Let's take a look at one specific process operation that could be improved: product movement within the oven. A specific nitrogen flow is required at a specific temperature and time. A production line must move at a constant speed. Deviations in any of these measurements will result in variability in the process. Lack of accurate data on all of these parameters delays identification of the root cause of variability. These metrics drive the process.

2. Data Access Issues When Measuring BPI

Performance management efforts can be delayed or completely derailed when the data and IT systems associated with the project or process in question are difficult to access. For example, related data can be stored on different platforms, complicating One Source of Truth. How do you decide which data points to focus on and how do you make them visible to relevant stakeholders?

The bigger the company, the more data theaters there are. interact with each other. To ensure that you have access to a single source of truth, see the current state of your processes and map which data is used for which metrics. Do you have a process in place to check the single source of truth when a data point is missing or wrong? should be visible in one place.

3. Lack of Resources for Interpretation

Even with the best data systems, the time and access required to interpret data for reports and dashboards can waste team resources. A streamlined process should minimize the amount of data interpretation required.

But what if BPI projects streamline data processes? The availability of skilled resources and labor in the current climate should be considered. You should also check if this project is wasting resources on other parallel projects or if the team is prioritizing skills elsewhere.

A common solution is to automate the measurements to limit the need for interpretation from the outset. Automation applies to rule-based data. Previously, multiple locations had to be manually visited to collect all the data, but with machine learning, humans are only involved at the critical decision points. As you build automation into your process, ask which steps in your process are slowing you down the most. For example, how can you set aside problematic items that are not optimized because they contain additional questions or decisions needed to move forward?

Letting automation do some of the work frees up human resources to tackle harder problems and interpret them on a larger scale.

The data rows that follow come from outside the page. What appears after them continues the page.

(** One call of the loop is [feed] on what it consumes, and it stops only at
    the end of the input, at the extent budget or when the scan is over. *)
Lemma scan_loop_feed fuel input max c found s :
  between s -> Forall is_byte input -> 0 <= c <= len input -> len input - c < Z.of_nat fuel ->
  exists c', c <= c' <= len input /\
    match feed (sub input c c') s with
    | (s', Ok es) =>
        scan_loop upd fuel input max c found s = (s', Ok (mkBatch c' (found ++ es))) /\ between s' /\
        s'.(input_end) = s.(input_end) + (c' - c) /\
        (c' = len input \/ max <= len (found ++ es) \/ stop s' <> Running)
    | (s', Err e) => scan_loop upd fuel input max c found s = (s', Err e)
    end.
Proof.
  revert c found s. induction fuel as [|fuel IH]; intros c found s Hs Hb Hc Hf; [lia|].
  rewrite scan_loop_eq by done.
  assert (sub input c c = []) as Hcc by (unfold sub; by rewrite Z.sub_diag).
  destruct (_ && _ && _) eqn:Econd.
  2: { exists c. rewrite Hcc. cbn [feed]. unfold mret, M_ret. rewrite app_nil_r. split; [lia|]. split; [done|]. split; [done|]. split; [lia|].
       destruct (Z.ltb_spec c (len input)); [|left; lia]. destruct (Z.ltb_spec (len found) max); [|right; left; lia].
       right; right. intros Hr. rewrite bool_decide_eq_true_2 in Econd by done. done. }
  apply andb_prop in Econd as [[E1 E2]%andb_prop Hr%bool_decide_eq_true].
  destruct (feed_to_header input c s Hr Hs Hb Hc) as (Hc1 & Bs1 & Hfeed). cbv zeta in *.
  set (c1 := window input c 14 s) in *. set (s1 := add_input (sub input c c1) s) in *.
  assert (input_end s1 = input_end s + (c1 - c)) as Hend1 by (unfold s1, add_input; cbn [set_input input_end]; rewrite len_sub; lia).
  destruct (len (buffer s1) <? 14) eqn:E14.
  { destruct Hfeed as [Hend Hfeed]. exists c1. rewrite Hfeed, app_nil_r. split; [done|]. split; [done|].
    split; [intros _; split; [done|]; left; lia|]. split; [|by left]. apply Hend1. }
  destruct (inspect s1) as [s2 [[n|]|e]] eqn:Ei.
  2: { exists c1. rewrite Hfeed, app_nil_r. split; [done|]. split; [done|].
       assert (stop s2 <> Running /\ input_end s2 = input_end s1) as [Hst Hie].
       { revert Ei. rewrite inspect_eq. cbv zeta. destruct (forallb _ _).
         - destruct (physical_end s1 <? required_end (config s1)); [done|]. by intros [= <-].
         - repeat case_match; done. }
       split; [done|]. split; [by rewrite Hie|]. by right; right. }
  2: { exists c1. by rewrite Hfeed. }
  destruct (inspect_some s1 s2 n Bs1 Ei) as [-> Hn34].
  set (c2 := window input c1 n s1) in *. set (s3 := add_input (sub input c1 c2) s1) in *.
  pose proof (len_nonneg (buffer s1)) as Hl1.
  assert (c1 <= c2 <= len input) as Hc2 by (unfold c2, window, sat_sub64; lia).
  assert (len (buffer s3) = len (buffer s1) + (c2 - c1)) as Hl3 by (unfold s3; rewrite add_input_len, len_sub; lia).
  assert (input_end s3 = input_end s + (c2 - c)) as Hend3 by (unfold s3, add_input; cbn [set_input input_end]; rewrite len_sub; lia).
  assert (Forall is_byte (buffer s3)) as Bs3 by (apply Forall_app; auto using sub_Forall).
  assert (stop s1 = Running) as Hr1 by done.
  destruct (Z.ltb_spec (len (buffer s3)) n) as [Hlt|Hge].
  { exists c2. rewrite (sub_split input c c1 c2), feed_app, Hfeed by lia.
    rewrite (feed_part _ s1 n) by (done || (rewrite ?len_sub; lia)). fold s3. rewrite app_nil_r.
    split; [lia|]. split; [done|]. split; [|split; [lia|left; unfold c2, window, sat_sub64 in *; lia]].
    intros _. split; [done|]. right. split; [lia|]. exists n. split; [|done]. apply inspect_more; [lia|done]. }
  assert (len (buffer s1) < n) as Hlt1.
  { destruct (Hs Hr) as [_ [Hlt|(H14 & k & Hk & Hkn)]].
    - assert (len (buffer s1) = len (buffer s) + (c1 - c)) as -> by (unfold s1; rewrite add_input_len, len_sub; lia).
      unfold c1, window, sat_sub64. lia.
    - assert (c1 = c) as Ec by (unfold c1, window, sat_sub64; lia).
      assert (s1 = s) as Es by (unfold s1; rewrite Ec, Hcc; apply add_input_nil). rewrite Es in *. congruence. }
  assert (feed (sub input c1 c2) s1 = accept_now s3) as Hacc.
  { apply (feed_frame_end _ s1 n); [done|lia|done| |rewrite len_sub by lia; unfold c2, window, sat_sub64 in *; lia].
    intros Hnil. apply (f_equal len) in Hnil. rewrite len_sub in Hnil by lia. change (len (@nil Z)) with 0 in Hnil.
    unfold c2, window, sat_sub64 in *. lia. }
  destruct (accept_now s3) as [s4 [es|e]] eqn:Ea.
  2: { exists c2. rewrite (sub_split input c c1 c2), feed_app, Hfeed, Hacc by lia. split; [lia|done]. }
  destruct (accept_now_after s3 s4 (Ok es) Ea) as (Hb4 & Hst4 & Hie4 & _).
  destruct (IH c2 (found ++ es) s4) as (c' & Hc' & IHc); [|done|lia|unfold c2, window, sat_sub64 in *; lia|].
  { intros _. rewrite Hb4. split; [done|]. left. done. }
  exists c'. split; [lia|]. rewrite (sub_split input c c2 c'), (sub_split input c c1 c2), !feed_app, Hfeed, Hacc by lia.
  destruct (feed (sub input c2 c') s4) as [s' [fs|e]]; [|done]. cbn [app]. rewrite app_assoc.
  destruct IHc as (-> & Hb' & Hie' & Hor). split; [done|]. split; [done|]. split; [lia|done].
Qed.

4. Fear of Personal Consequences

You may worry that changing how you measure it will affect your tangible success. Using more precise methods of measuring success can lead to discrepancies between past performance and what the new system is showing.

This difference often discourages stakeholders from taking more accurate measurements when older measurements give a better view of process performance. Improving alignment and understanding across the team, especially among leaders, will help the team as a whole understand when change is happening and what it means for them. Talking candidly to your leadership team can help you get a sense of potential performance bells and whistles early in a project. Around these goals, the change management process begins to take shape.

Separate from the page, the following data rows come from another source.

(** What [all_blocks] returns. *)
Lemma all_blocks_range fuel m cursor taken blocks stop :
  Forall is_byte m.(encoded) -> 0 <= cursor <= len m.(encoded) -> 0 <= taken <= m.(count) ->
  all_blocks fuel m cursor taken = Ok (blocks, stop) ->
  Forall length_ok (joined blocks) /\ taken + len (joined blocks) = m.(count) /\ cursor <= stop <= len m.(encoded) /\
  (forall c b, (c, b) ∈ blocks -> exists c', decode_block m.(encoded) c = Ok (b, c')).
Proof.
  intros Hb. revert cursor taken blocks. induction fuel as [|fuel IH]; intros cursor taken blocks Hc Hd; cbn [all_blocks];
    (destruct (Z.ltb_spec taken (count m)) as [Hlt|Hge];
      [|intros [= <- <-]; split; [done|]; split; [cbn [fmap list_fmap concat]; change (len (@nil Z)) with 0; lia|];
        split; [lia|intros c b Hin; by apply elem_of_nil in Hin]]); [done|].
  destruct (decode_block (encoded m) cursor) as [[block next]|] eqn:Ed; [|done]. cbn [result_bind].
  destruct (Z.eqb_spec (len block) (Z.min (count m - taken) BLOCK_ENTRIES)) as [Hl|]; [|done]. cbn [negb].
  destruct (all_blocks fuel m next _) as [[bs s']|] eqn:Ea; [|done]. cbn [result_bind]. intros [= <- <-].
  pose proof (decode_range _ cursor _ _ Hb ltac:(lia) Ed) as (Hok & Hlen & Hnext).
  apply IH in Ea as (Hls & Hsum & Hs & Hall); [|lia|lia]. cbn [fmap list_fmap concat snd].
  split; [by apply Forall_app|]. rewrite len_app. split; [lia|]. split; [lia|].
  intros c b [[= -> ->]|Hin]%elem_of_cons; [by exists next|by apply Hall].
Qed.

Lemma index_loop_blocks fuel m ix cursor taken ix' stop :
  Forall is_byte m.(encoded) -> 0 <= cursor <= len m.(encoded) -> 0 <= taken <= m.(count) ->
  0 <= ix.(ix_logical_end) <= u64_max -> 0 <= ix.(ix_physical_end) <= MAX_STREAM_CHUNK_BYTES ->
  index_loop fuel m ix cursor taken = Ok (ix', stop) ->
  exists blocks, all_blocks fuel m cursor taken = Ok (blocks, stop) /\
    ix' = mkIndex (ix.(samples) ++ samples_of blocks ix.(ix_logical_end) ix.(ix_physical_end))
            (ix.(ix_logical_end) + lsum (joined blocks)) (ix.(ix_physical_end) + psum (joined blocks)) /\
    ix'.(ix_logical_end) <= u64_max /\ ix'.(ix_physical_end) <= MAX_STREAM_CHUNK_BYTES.
Proof.
  intros Hb. revert ix cursor taken. induction fuel as [|fuel IH]; intros ix cursor taken Hc Hd Hlo Hph; cbn [index_loop all_blocks];
    (destruct (Z.ltb_spec taken (count m)) as [Hlt|Hge];
      [|intros [= <- <-]; exists []; cbn [samples_of fmap list_fmap concat lsum psum foldr];
        rewrite app_nil_r, !Z.add_0_r; split; [done|]; split; [by destruct ix|lia]]); [done|].
  destruct (decode_block (encoded m) cursor) as [[block next]|] eqn:Ed; [|done]. cbn [result_bind].
  destruct (Z.eqb_spec (len block) (Z.min (count m - taken) BLOCK_ENTRIES)) as [Hl|]; [|done]. cbn [negb].
  destruct (2 ^ 32 <=? _); [done|]. destruct (_ <? taken + len block); [done|].
  pose proof (decode_range _ cursor _ _ Hb ltac:(lia) Ed) as (Hok & Hlen & Hnext).
  destruct (advance_all block _ _) as [[lo ph]|] eqn:Ea; [|done]. cbn [result_bind].
  apply advance_all_sound in Ea as (-> & -> & Hlo' & Hph'); [|done..]. destruct (sums_nonneg block Hok) as [Hs _].
  intros Hi. apply IH in Hi as (blocks & -> & -> & Hlast); [|lia|lia|cbn [ix_logical_end]; lia|cbn [ix_physical_end]; lia].
  cbn [result_bind]. exists ((cursor, block) :: blocks). split; [done|]. cbn [samples ix_logical_end ix_physical_end] in *.
  cbn [samples_of fmap list_fmap concat snd]. rewrite lsum_app, psum_app, <- app_assoc, !Z.add_assoc. done.
Qed.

In the long run, prioritizing accuracy over pats on the back based on inaccurate or incomplete performance stats will lead to real, tangible improvements.

Conclusion

The purpose of process improvement is to make business operations easier, more efficient, and improve performance. These four common obstacles can slow, fuel, or cloud process improvement initiatives. Focusing process over results in measurement, aligning data sources and resources for interpretation, and communicating clear goals and change management across the team will lead to success.